>>>
(* ===== verification/LimitedBody.v ===== *)
(** * The limited request body ([src/limited_body.rs])

    [Body] is the interface of a hyper body: a state that is polled for frames.
    [LimitedBody] wraps any body and is a body again.  [polls] drives a body
    for a number of polls; [data_of] is what those polls handed out. *)

From S2P Require Import Prelude.
From Stdlib Require Import Ascii.

(** ** The vocabulary of hyper and [std::task] *)

Abbreviation Bytes := (list ascii).

Inductive Poll (A : Type) : Type :=
| Ready (a : A)
| Pending.
Arguments Ready {A} a.
Arguments Pending {A}.

(** A frame is a chunk of data or, as hyper's other kind, trailers. *)
Inductive Frame (Trailers : Type) : Type :=
| FData (data : Bytes)
| FTrailers (t : Trailers).
Arguments FData {Trailers} data.
Arguments FTrailers {Trailers} t.

Definition data_ref {T} (f : Frame T) : option Bytes :=
  match f with FData d => Some d | FTrailers _ => None end.

Record SizeHint : Type := { lower : Z; upper : option Z }.

Definition blen (b : Bytes) : Z := Z.of_nat (length b).

Class Body (T E B : Type) := {
  poll_frame : B -> Poll (option (Result (Frame T) E)) * B;
  is_end_stream : B -> bool;
  size_hint : B -> SizeHint;
}.

(** ** [LimitedBody] *)

Section LimitedBody.
Context {T E B : Type} `{Body T E B}.

Record LimitedBody : Type := {
  inner : B;
  bytes_transmitted : Z;
  max_bytes : Z;
}.

Definition limited_new (body : B) (max : Z) : LimitedBody :=
  {| inner := body; bytes_transmitted := 0; max_bytes := max |}.

Definition set_inner (b : B) (s : LimitedBody) : LimitedBody :=
  {| inner := b; bytes_transmitted := bytes_transmitted s; max_bytes := max_bytes s |}.

Definition set_transmitted (n : Z) (s : LimitedBody) : LimitedBody :=
  {| inner := inner s; bytes_transmitted := n; max_bytes := max_bytes s |}.

Definition limited_poll_frame (s : LimitedBody)
    : Poll (option (Result (Frame T) E)) * LimitedBody :=
  if max_bytes s <=? bytes_transmitted s then (Ready None, s)
  else
    let '(p, b) := poll_frame (inner s) in
    let s' := set_inner b s in
    match p with
    | Ready (Some (Ok frame)) =>
        match data_ref frame with
        | Some data =>
            let frame_size := blen data in
            let new_total := wrap_u64 (bytes_transmitted s + frame_size) in
            if max_bytes s <? new_total then
              let bytes_remaining := wrap_u64 (max_bytes s - bytes_transmitted s) in
              if 0 <? bytes_remaining then
                (Ready (Some (Ok (FData (take (Z.to_nat bytes_remaining) data)))),
                 set_transmitted (max_bytes s) s')
              else (Ready None, s')
            else (Ready (Some (Ok frame)), set_transmitted new_total s')
        | None => (Ready (Some (Ok frame)), s')
        end
    | Ready (Some (Err e)) => (Ready (Some (Err e)), s')
    | Ready None => (Ready None, s')
    | Pending => (Pending, s')
    end.

Definition limited_is_end_stream (s : LimitedBody) : bool :=
  (max_bytes s <=? bytes_transmitted s) || is_end_stream (inner s).

Definition limited_size_hint (s : LimitedBody) : SizeHint :=
  let bytes_remaining := saturating_sub (max_bytes s) (bytes_transmitted s) in
  match upper (size_hint (inner s)) with
  | Some inner_upper => {| lower := 0; upper := Some (Z.min inner_upper bytes_remaining) |}
  | None => {| lower := 0; upper := Some bytes_remaining |}
  end.

#[export] Instance limited_body : Body T E LimitedBody := {|
  poll_frame := limited_poll_frame;
  is_end_stream := limited_is_end_stream;
  size_hint := limited_size_hint;
|}.

End LimitedBody.
Arguments LimitedBody : clear implicits.

(** ** Driving a body *)

Section Driving.
Context {T E B : Type} `{Body T E B}.

Fixpoint polls (n : nat) (b : B) : list (Poll (option (Result (Frame T) E))) * B :=
  match n with
  | O => ([], b)
  | S n' =>
      let '(p, b') := poll_frame b in
      let '(ps, b'') := polls n' b' in (p :: ps, b'')
  end.

(** The data a poll handed out. *)
Definition poll_data (p : Poll (option (Result (Frame T) E))) : Bytes :=
  match p with Ready (Some (Ok (FData d))) => d | _ => [] end.

Definition data_of (n : nat) (b : B) : Bytes := concat (poll_data <$> (polls n b).1).

(** No frame of the body, added to [max], leaves [u64]. *)
Definition frames_fit (max : Z) (b : B) : Prop :=
  forall n, Forall (fun p => max + blen (poll_data p) <= u64_max) (polls n b).1.

(** The body never hands out more than its hint's upper bound. *)
Definition hint_sound (b : B) : Prop :=
  forall n u, upper (size_hint b) = Some u -> blen (data_of n b) <= u.

(** A body at its end hands out nothing. *)
Definition end_sound (b : B) : Prop :=
  is_end_stream b = true -> forall n, data_of n b = [].

End Driving.

(** A body given by the list of what its polls return, ended by [Ready None]. *)
Definition script (T E : Type) : Type := list (Poll (option (Result (Frame T) E))).

#[export] Instance script_body {T E} : Body T E (script T E) := {|
  poll_frame b := match b with [] => (Ready None, []) | p :: b' => (p, b') end;
  is_end_stream b := match b with [] => true | _ => false end;
  size_hint b := {| lower := 0; upper := None |};
|}.

(** ** Lemmas *)

Section DrivingLemmas.
Context {T E B : Type} `{Body T E B}.

Lemma polls_S n (b : B) :
  polls (S n) b = ((poll_frame b).1 :: (polls n (poll_frame b).2).1, (polls n (poll_frame b).2).2).
Proof.
  cbn [polls]. destruct (poll_frame b) as [p b']. simpl. by destruct (polls n b').
Qed.

Lemma data_of_S n (b : B) :
  data_of (S n) b = poll_data (poll_frame b).1 ++ data_of n (poll_frame b).2.
Proof. unfold data_of. by rewrite polls_S. Qed.

Lemma frames_fit_step max (b : B) :
  frames_fit max b ->
  max + blen (poll_data (poll_frame b).1) <= u64_max /\ frames_fit max (poll_frame b).2.
Proof.
  intros Hf. split.
  - specialize (Hf 1%nat). rewrite polls_S in Hf. by apply Forall_cons in Hf as [? _].
  - intros n. specialize (Hf (S n)). rewrite polls_S in Hf. by apply Forall_cons in Hf as [_ ?].
Qed.

End DrivingLemmas.

Section Limit.
Context {T E B : Type} `{Body T E B}.

Lemma limited_done (s : LimitedBody B) :
  max_bytes s <= bytes_transmitted s -> forall n, polls n s = (replicate n (Ready None), s).
Proof.
  intros Hd. induction n as [|n IH]; [done|].
  rewrite polls_S. cbn [poll_frame limited_body]. unfold limited_poll_frame.
  destruct (max_bytes s <=? bytes_transmitted s) eqn:F; bools; [|lia]. simpl. by rewrite IH.
Qed.

Lemma data_of_done (s : LimitedBody B) n :
  max_bytes s <= bytes_transmitted s -> data_of n s = [].
Proof.
  intros Hd. unfold data_of. rewrite limited_done by done. simpl.
  induction n; simpl; auto.
Qed.

(** What one poll does while the limit is not reached. *)
Lemma limited_poll_step (s : LimitedBody B) :
  0 <= bytes_transmitted s < max_bytes s -> is_u64 (max_bytes s) ->
  max_bytes s + blen (poll_data (poll_frame (inner s)).1) <= u64_max ->
  let p := (poll_frame (inner s)).1 in
  let rest := max_bytes s - bytes_transmitted s in
  let '(q, s') := poll_frame s in
  inner s' = (poll_frame (inner s)).2 /\ max_bytes s' = max_bytes s /\
  poll_data q = take (Z.to_nat rest) (poll_data p) /\
  bytes_transmitted s' = bytes_transmitted s + blen (poll_data q) /\
  bytes_transmitted s' <= max_bytes s /\
  (blen (poll_data p) <= rest -> q = p).
Proof.
  intros Hbt Hmax Hfit. cbn [poll_frame limited_body]. unfold limited_poll_frame.
  destruct (max_bytes s <=? bytes_transmitted s) eqn:F; bools; [lia|].
  destruct (poll_frame (inner s)) as [p b] eqn:Ep. simpl in *.
  destruct p as [[[[d|t]|e]|]|]; simpl in *;
    try by rewrite take_nil; unfold blen; simpl; repeat split; lia.
  pose proof (Nat2Z.is_nonneg (length d)).
  unfold wrap_u64. rewrite !Z.mod_small by (unfold blen in *; ulia).
  destruct (max_bytes s <? bytes_transmitted s + blen d) eqn:F1; bools.
  - destruct (0 <? max_bytes s - bytes_transmitted s) eqn:F2; bools; [|lia]. simpl.
    unfold blen in *. rewrite length_take. repeat split; lia.
  - simpl. unfold blen in *. rewrite take_ge by lia. repeat split; lia.
Qed.

Lemma limited_polls (s : LimitedBody B) n :
  0 <= bytes_transmitted s <= max_bytes s -> is_u64 (max_bytes s) ->
  frames_fit (max_bytes s) (inner s) ->
  data_of n s = take (Z.to_nat (max_bytes s - bytes_transmitted s)) (data_of n (inner s)) /\
  bytes_transmitted (polls n s).2 = bytes_transmitted s + blen (data_of n s) /\
  max_bytes (polls n s).2 = max_bytes s.
Proof.
  revert s. induction n as [|n IH]; intros s Hbt Hmax Hfit.
  { unfold data_of, blen. simpl. rewrite take_nil. simpl. repeat split; lia. }
  destruct (decide (max_bytes s <= bytes_transmitted s)) as [Hd|Hd].
  { rewrite data_of_done by done. rewrite limited_done by done.
    replace (max_bytes s - bytes_transmitted s) with 0 by lia. unfold blen. simpl.
    repeat split; lia. }
  destruct (frames_fit_step _ _ Hfit) as [Hf1 Hf2].
  pose proof (limited_poll_step s ltac:(lia) Hmax Hf1) as Hstep.
  rewrite (data_of_S n s), (data_of_S n (inner s)), polls_S. simpl.
  change (limited_poll_frame s) with (poll_frame s).
  destruct (poll_frame s) as [q s'] eqn:Eq. simpl in *.
  destruct Hstep as (Hin & Hm & Hq & Hb & Hle & _).
  destruct (IH s') as (Hd1 & Hd2 & Hd3);
    [unfold blen in *; lia | by rewrite Hm | by rewrite Hm, Hin|].
  rewrite Hd1, Hm, Hin in *. rewrite Hq. rewrite Hd2, Hb.
  unfold blen in *. rewrite Hq in *. rewrite length_app. repeat split; [|lia|lia].
  rewrite length_take in *. rewrite take_app. do 2 f_equal. lia.
Qed.

End Limit.

Lemma script_fits {T E} max (l : script T E) :
  max <= u64_max -> Forall (fun p => max + blen (poll_data p) <= u64_max) l -> frames_fit max l.
Proof.
  intros Hm Hl n. revert l Hl. induction n as [|n IH]; intros l Hl; [constructor|].
  rewrite polls_S. destruct Hl as [|p l Hp Hl]; simpl; constructor; [unfold blen; simpl; lia| |done|by apply IH].
  apply IH. constructor.
Qed.

(** ** Properties *)

(** C12: a limited body hands out exactly the first [max] bytes of the body it
    wraps, however long it is polled: it never exceeds the limit, and it cuts
    no byte below it. *)
Theorem limited_body_takes_limit {T E B} `{Body T E B} (b : B) (max : Z) (n : nat) :
  is_u64 max -> frames_fit max b ->
  data_of n (limited_new b max) = take (Z.to_nat max) (data_of n b) /\
  blen (data_of n (limited_new b max)) <= max.
Proof.
  intros Hm Hf. destruct (limited_polls (limited_new b max) n) as (Hd & _ & _);
    [simpl; ulia|done|done|]. simpl in Hd. rewrite Z.sub_0_r in Hd.
  split; [done|]. rewrite Hd. unfold blen. rewrite length_take. ulia.
Qed.

Definition hello : Bytes := String.list_ascii_of_string "Hello, World!".
Definition hello_script : script unit unit :=
  [Ready (Some (Ok (FData hello))); Pending; Ready (Some (Ok (FData hello)))].

Lemma hello_fits : frames_fit 20 hello_script.
Proof. apply script_fits; [done|]. by repeat constructor. Qed.

Lemma limited_body_takes_limit_witness :
  data_of 5 (limited_new hello_script 20) = take (Z.to_nat 20) (data_of 5 hello_script) /\
  blen (data_of 5 (limited_new hello_script 20)) <= 20.
Proof.
  apply (limited_body_takes_limit hello_script 20 5); [done|exact hello_fits].
Defined.

(** C27: below the limit the wrapper is invisible: as long as the body it wraps
    has handed out less than [max] bytes, every poll (data, trailers, errors,
    pending) returns what the wrapped body returned; from the limit on, every
    poll is the end of the stream, and the stream says it is at its end. *)
Theorem limited_body_transparent_then_closed {T E B} `{Body T E B} (b : B) (max : Z) (n : nat) :
  is_u64 max -> frames_fit max b ->
  (blen (data_of n b) < max -> (polls n (limited_new b max)).1 = (polls n b).1) /\
  (max <= blen (data_of n b) ->
     let s := (polls n (limited_new b max)).2 in
     is_end_stream s = true /\ forall m, polls m s = (replicate m (Ready None), s)).
Proof.
  intros Hm Hf. split.
  - enough (Hgen : forall s : LimitedBody B, 0 <= bytes_transmitted s -> is_u64 (max_bytes s) ->
      frames_fit (max_bytes s) (inner s) ->
      bytes_transmitted s + blen (data_of n (inner s)) < max_bytes s ->
      (polls n s).1 = (polls n (inner s)).1).
    { intros Hlt. by apply (Hgen (limited_new b max)). }
    clear. induction n as [|n IH]; intros s Hbt Hmax Hfit Hlt; [done|].
    rewrite data_of_S in Hlt. unfold blen in Hlt. rewrite length_app in Hlt.
    destruct (frames_fit_step _ _ Hfit) as [Hf1 Hf2].
    pose proof (limited_poll_step s ltac:(lia) Hmax Hf1) as Hstep.
    rewrite !polls_S. destruct (poll_frame s) as [q s'] eqn:Eq. simpl in *.
    destruct Hstep as (Hin & Hmx & Hq & Hb & Hle & Hsame).
    rewrite Hsame in * by (unfold blen; lia). unfold blen in *. f_equal.
    rewrite IH, Hin; rewrite ?Hmx, ?Hin; [done|lia|done|done|unfold blen; lia].
  - intros Hge s.
    destruct (limited_polls (limited_new b max) n) as (Hd & Hb & Hx);
      [simpl; ulia|done|done|]. fold s in Hb, Hx. simpl in Hd, Hb, Hx. rewrite Z.sub_0_r in Hd.
    assert (max_bytes s <= bytes_transmitted s).
    { rewrite Hb, Hx, Hd. unfold blen in *. rewrite length_take. ulia. }
    split; [|intros m; by apply limited_done].
    simpl. unfold limited_is_end_stream. apply orb_true_intro. left. by apply Z.leb_le.
Qed.

Lemma limited_body_transparent_then_closed_witness :
  (polls 2 (limited_new hello_script 20)).1 = (polls 2 hello_script).1 /\
  is_end_stream (polls 3 (limited_new hello_script 20)).2 = true.
Proof.
  split.
  - apply (limited_body_transparent_then_closed hello_script 20 2); [done|exact hello_fits|done].
  - apply (limited_body_transparent_then_closed hello_script 20 3); [done|exact hello_fits|done].
Defined.

(** The wrapper's size hint and end-of-stream flag are honest in every
    state it can be in, when those of the wrapped body are: it never hands out
    more than its upper bound, which is at most what the limit leaves, and at
    its end it hands out nothing. *)
Theorem limited_body_hints_sound {T E B} `{Body T E B} (s : LimitedBody B) :
  0 <= bytes_transmitted s <= max_bytes s -> is_u64 (max_bytes s) ->
  frames_fit (max_bytes s) (inner s) ->
  hint_sound (inner s) -> end_sound (inner s) ->
  hint_sound s /\ end_sound s /\
  exists u, upper (size_hint s) = Some u /\ u <= max_bytes s - bytes_transmitted s.
Proof.
  intros Hbt Hmax Hfit Hh He.
  assert (Hd : forall n, data_of n s =
    take (Z.to_nat (max_bytes s - bytes_transmitted s)) (data_of n (inner s))).
  { intros n. by apply limited_polls. }
  split; [|split].
  - intros n u Hu. rewrite Hd. specialize (Hh n). unfold blen in *. rewrite length_take.
    simpl in Hu. unfold limited_size_hint, saturating_sub in Hu.
    destruct (upper (size_hint (inner s))) as [iu|]; simpl in Hu; injection Hu as <-.
    + specialize (Hh iu eq_refl). lia.
    + lia.
  - intros Hend n. simpl in Hend. unfold limited_is_end_stream in Hend.
    apply orb_prop in Hend as [Hl|Hi].
    + apply data_of_done. by apply Z.leb_le in Hl.
    + rewrite Hd, (He Hi). apply take_nil.
  - simpl. unfold limited_size_hint, saturating_sub.
    destruct (upper (size_hint (inner s))); simpl; eexists; (split; [done|lia]).
Qed.

Lemma hello_end_sound (l : script unit unit) : end_sound l.
Proof.
  destruct l; [|done]. intros _ n. unfold data_of. induction n as [|n IH]; [done|].
  rewrite polls_S. simpl. exact IH.
Qed.

Lemma limited_body_hints_sound_witness :
  hint_sound (limited_new hello_script 20) /\ end_sound (limited_new hello_script 20) /\
  exists u, upper (size_hint (limited_new hello_script 20)) = Some u /\ u <= 20 - 0.
Proof.
  apply (limited_body_hints_sound (limited_new hello_script 20));
    [done|done|exact hello_fits|done|apply hello_end_sound].
Defined.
<<<
AIM OF THE TASK – Write down how many lines in the data contain "never". Add nothing else.

OUTPUT – 3